(** ** The rest *)
Lemma both_drop_listener s x : both 0 [] s -> both 0 [] (drop_listener s x).
Proof.
  intros [H B]. split; [by apply ok_drop_listener|]. unfold drop_listener. destruct (a_listen s) as [c|] eqn:E; [|eapply book_ok_like; [exact H| |exact B]; by split].
  assert (N : c ∉ punches (view s) /\ c ∉ workers (view s)).
  { pose proof (ok_unlisten [] s H) as X. rewrite E in X. cbn [option_list app] in X. apply loose_apart in X as (_ & N2 & N3 & _). done. }
  destruct N as [N2 N3]. eapply book_ok_like; [exact H| |exact B]. eapply book_like_trans; [by apply (book_free s x c)|]. by split.
Qed.
Lemma book_listen n l s o : adm_ok l s -> book_ok n (view s) -> book_ok n (view (s <| a_listen := o |>)).
Proof. intros H B. eapply book_ok_like; [exact H| |exact B]. by split. Qed.
Lemma both_gather s x ag : both 0 [] s -> both 0 [] (gather_start s x ag).
Proof.
  intros H. split; [apply ok_gather_start, H|]. unfold gather_start. destruct (_ || _ || _); [apply H|]. destruct (conn_alloc s x 0) as [[s1 c]|] eqn:Ea; [|apply H]. destruct (alloc_both _ _ _ _ _ _ _ H Ea) as [H1 Hl]. cbv zeta.
  set (s2 := s1 <| a_have_peer := false |> <| a_remote_set := false |> <| a_restart := false |> <| a_peer_sdp := [] |>). assert (H2 : both 0 [c] s2) by exact H1. assert (F : both 0 [] (conn_free s2 x (Some c))) by (by apply both_free).
  destruct ag as [[ag ctx]|]; [|apply F]. destruct (negb _); [apply F|]. set (f := fun h : hconn => _). destruct (both_on_loose 0 [] s2 c f ltac:(done) H2) as [H3 B3]. apply (book_listen 0 [c] (on_conn s2 c f)); done.
Qed.
Lemma both_shown n l s x i : both n l s -> both n l (worker_shown s x i).
Proof. intros H. unfold worker_shown. cbv zeta. destruct (_ && _ && _); [|done]. set (f := fun h : hconn => h <| hc_status_peer := snprintf 80 (x_in_use x (w_c (worker_at s i))) |>). assert (Ef : forall h, info (f h) = info h) by done. exact (both_on n l s _ f Ef H). Qed.
Lemma both_worker_turn x s i : both 0 [] s -> both 0 [] (worker_turn x s i).
Proof.
  intros H. unfold worker_turn. cbv zeta. set (s1 := if _ && _ then _ else s). assert (H1 : both 0 [] s1).
  { unfold s1. destruct (w_used (worker_at s i)) eqn:Eu; [|done]. destruct (w_done _) eqn:Ed; [|done]. cbn [andb]. pose proof (reap_gone s x i Eu) as G. split; [eapply ok_worker_gone; [apply H|exact G]|]. eapply book_worker_gone; [exact H|exact G|done|apply reap_paid]. }
  clearbody s1. destruct (w_used (worker_at s1 i)) eqn:Eu; [|done]. apply both_shown. unfold worker_heard. cbv zeta. destruct (_ && _ && _); [|done]. set (s2 := s1 <| a_ws := _ |>). apply worker_at_used in Eu. pose proof (lookup_lt_Some _ _ _ Eu) as Hi.
  assert (H2 : adm_ok [] s2) by (apply (ok_ws_same [] s1 i _ true (proj1 H1) Hi)). assert (Ew : workers (view s2) = workers (view s1)) by (by apply working_same).
  split; [exact H2|]. change (book_ok 0 (view s2)). destruct H1 as [_ [B1 B2 B3 B4 B5 B6]]. split; rewrite ?Ew; try done. intros j v d Hj Hv Hd. cbn in Hj. destruct (decide (j = i)) as [->|]; [|rewrite list_lookup_insert_ne in Hj by done; by apply (B5 j v d)].
  rewrite list_lookup_insert_eq in Hj by done. injection Hj as <-. cbn in *. by apply (B5 i _ d Eu).
Qed.
Lemma both_done s i : both 0 [] s -> (forall c, c ∈ punches (view s) -> hc_punch_resume (conn_at s c) <> Some (w_c (worker_at s i))) -> both 0 [] (act_do s (ActDone i)).
Proof.
  intros [H B] Hn. split; [by apply ok_act|]. cbn [act_do]. cbv zeta. set (s2 := s <| a_ws := _ |>). destruct (decide (i < length (a_ws s))%nat) as [Hi|Hi].
  2: { assert (E : view s2 = view s) by (unfold s2, view; cbn; by rewrite list_insert_ge by lia). by rewrite E. }
  destruct (lookup_lt_is_Some_2 _ _ Hi) as [w Hw]. assert (E : worker_at s i = w) by (unfold worker_at; by erewrite nth_lookup_Some).
  assert (Ew : workers (view s2) = workers (view s)) by (unfold s2; rewrite E; by apply working_same). destruct B as [B1 B2 B3 B4 B5 B6]. split; rewrite ?Ew; try done.
  intros j v d Hj Hv Hd Hp. cbn in Hj. destruct (decide (j = i)) as [->|]; [|rewrite list_lookup_insert_ne in Hj by done; by apply (B5 j v d)]. rewrite list_lookup_insert_eq in Hj by done. injection Hj as <-. change (q_at (view s2) d) with (q_at (view s) d). rewrite at_view. by apply Hn.
Qed.
Lemma both_shell s c : both 0 [] s -> both 0 [] (act_do s (ActShell c)).
Proof.
  intros [H B]. split; [by apply ok_act|]. cbn [act_do]. case_bool_decide as Ec; [|done]. set (s2 := _ <| a_shells := _ |>).
  assert (Nw : c ∉ workers (view s)) by (intros X; by apply (once_apart _ _ _ (go_once _ _ _ H)) in X as (_ & _ & _ & ?)).
  assert (Np : c ∉ punches (view s)). { intros X. pose proof (go_once _ _ _ H) as N. apply NoDup_app in N as (_ & _ & N). unfold roles in N. apply NoDup_app in N as (_ & N & _). apply (N c X). rewrite !elem_of_app. by right; right. }
  eapply book_ok_like; [exact H| |exact B]. split; try done; intros d Hd; unfold q_at; cbn; rewrite !lookup_fmap, lookup_delete_ne; try done; by intros ->.
Qed.
Lemma both_swap n l s f : both n l s -> both n l (swap_sig s f).
Proof. done. Qed.
Lemma both_act s a : both 0 [] s -> act_clean s a -> both 0 [] (act_do s a).
Proof.
  intros H Hc. destruct a as [cid data x|src len sdp|x|x f|x f|x|x|x|x|x|x ag|x g|x fan|i|c pp pl cp|i q ag ctx|c|sg]; try (cbn [act_do]).
  - revert H. apply both_view. unfold on_peer_offer, offers_push. destruct (_ <=? _)%nat; [done|]. destruct (a_multiuser s); [by destruct (match first_index _ _ _ with Some _ => _ | None => _ end)|].
    destruct (peering_offer_judge _ _ _ _) as [[tk inc] uf]. cbv zeta. by destruct (negb tk && _ && _), (negb (tk || _)); try done; destruct (_ && _ && _).
  - revert H. apply both_view. unfold on_direct_claim. destruct (_ <=? _)%nat; [done|]. cbv zeta. destruct (lanlink_map_peer src len); [|done]. by repeat case_match.
  - destruct Hc as [Ht Hr]. exact (both_lan_loop x _ Ht s 0 H Hr).
  - unfold turn_moved. apply both_swap. apply (fold_keeps (fun s => both 0 [] s)); [intros s' i; apply both_release|by apply both_drop_listener].
  - apply both_swap. by apply both_drop_listener.
  - revert H. apply (fold_keeps (fun s => both 0 [] s)). intros s' i. apply both_worker_turn.
  - destruct Hc as [Ht Hr]. by apply both_scan.
  - unfold punch_drop_unreachable. destruct (negb _); [done|]. revert H. apply (fold_keeps (fun s => both 0 [] s)). intros s' i H. destruct (punch_at s' i); [|done]. destruct (unreachable _ _ _); [by apply both_release|done].
  - by apply both_drop_listener.
  - by apply both_offers.
  - by apply both_gather.
  - unfold gather_end. destruct (a_waiting s); [done|]. destruct g; [done|]. exact (both_drop_listener s x H).
  - revert H. apply (fold_keeps (fun s => both 0 [] s)). intros s' [c|] H; [|done]. cbv zeta. by destruct (bytes_eqb _ _).
  - by apply both_done.
  - by apply both_on.
  - split; [exact (ok_act s (ActAdopt i q ag ctx) (proj1 H))|]. destruct (w_used (worker_at s i)); [|apply H]. eapply book_ok_like; [apply H| |apply H]. by apply book_on.
  - by apply both_shell.
  - exact H.
Qed.
Lemma both_init family max obs magic key stuck sg : 0 <= max -> both 0 [] (host_init family max obs magic key stuck sg).
Proof.
  intros Hm. split; [apply ok_init|]. split; try done.
  - cbn. constructor.
Qed.
Lemma both_run acts : forall s, both 0 [] s -> clean_run s acts -> both 0 [] (act_run s acts).
Proof. induction acts as [|a acts IH]; intros s H Hc; [done|]. destruct Hc as [Ha Hc]. cbn. apply IH; [by apply both_act|done]. Qed.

□ □ □

▶ _What the exercise asks_
Copy range, inclusive: the line holding "assert (Nw : c" to the line holding "assert (Np : c". Reproduce exactly those lines of the records above and no others.

▶ _Result for this task_
  assert (Nw : c ∉ workers (view s)) by (intros X; by apply (once_apart _ _ _ (go_once _ _ _ H)) in X as (_ & _ & _ & ?)).
  assert (Np : c ∉ punches (view s)). { intros X. pose proof (go_once _ _ _ H) as N. apply NoDup_app in N as (_ & _ & N). unfold roles in N. apply NoDup_app in N as (_ & N & _). apply (N c X). rewrite !elem_of_app. by right; right. }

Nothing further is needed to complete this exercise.